■ **Your task**
From the first line of the records below through the line containing "(stop_requests scenario_type;;", copy everything exactly and nothing more.

■ **Extracted records**
--*--
(** recover_error (lines 268-294) *)
Definition recover_error (scenario_type : string) : M answer :=
  match table_get scenarios scenario_type with
  | None =>
      ret (Answer (JObj [("error",
                          JStr ("Unknown scenario: " +:+ scenario_type))]) 400)
  | Some _ =>
      try_except
        (stop_requests scenario_type;;
         config ← load_config;
         url ← subscript config "error_injection_api";
         response ← requests_post url
           [("action", "recover"); ("error_type", scenario_type)] 15;
         if status_code response =? 200 then
           start_requests scenario_type (Some 30) true;;
           result ← response_json response;
           scenario ← table_subscript scenario_type;
           name ← subscript scenario "name";
           result ← set_item result "message"
             (JStr (name +:+
                    " recovered, sending 30 normal requests to restore alarm"));
           ret (Answer result 200)
         else
           ret (Answer (JObj [("error", JStr "Failed to recover error");
                              ("details", JStr (text response))]) 500))
        (fun e => ret (Answer (JObj [("error", JStr (exn_str e))]) 500))
  end.

(** ** Auxiliary definitions for the statements about the registry *)

(** The registry part of two worlds is the same. *)
Definition same_registry (w w' : world) : Prop :=
  request_threads w = request_threads w' /\
  stop_events w = stop_events w' /\
  recovery_mode w = recovery_mode w' /\
  events w = events w' /\
  threads w = threads w'.

(** The consistency of the three dicts and the two heaps. *)
Record registry_ok (w : world) : Prop := RegistryOk {
  ok_event : forall k ev,
    stop_events w !! k = Some ev -> is_Some (events w !! ev);
  ok_distinct : forall k k' ev,
    stop_events w !! k = Some ev -> stop_events w !! k' = Some ev -> k = k';
  ok_thread : forall k th,
    request_threads w !! k = Some th ->
    exists max start ev,
      threads w !! th = Some (Thread k max (Some (start, Some ev))) /\
      stop_events w !! k = Some ev /\ start <= clock w;
  ok_keys : forall k,
    is_Some (stop_events w !! k) <-> is_Some (request_threads w !! k);
  ok_modes : forall k,
    is_Some (stop_events w !! k) <-> is_Some (recovery_mode w !! k);
  ok_past : forall ev s, events w !! ev = Some (Some s) -> s <= clock w
}.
--*--
■ **Final answer**
(** recover_error (lines 268-294) *)
Definition recover_error (scenario_type : string) : M answer :=
  match table_get scenarios scenario_type with
  | None =>
      ret (Answer (JObj [("error",
                          JStr ("Unknown scenario: " +:+ scenario_type))]) 400)
  | Some _ =>
      try_except
        (stop_requests scenario_type;;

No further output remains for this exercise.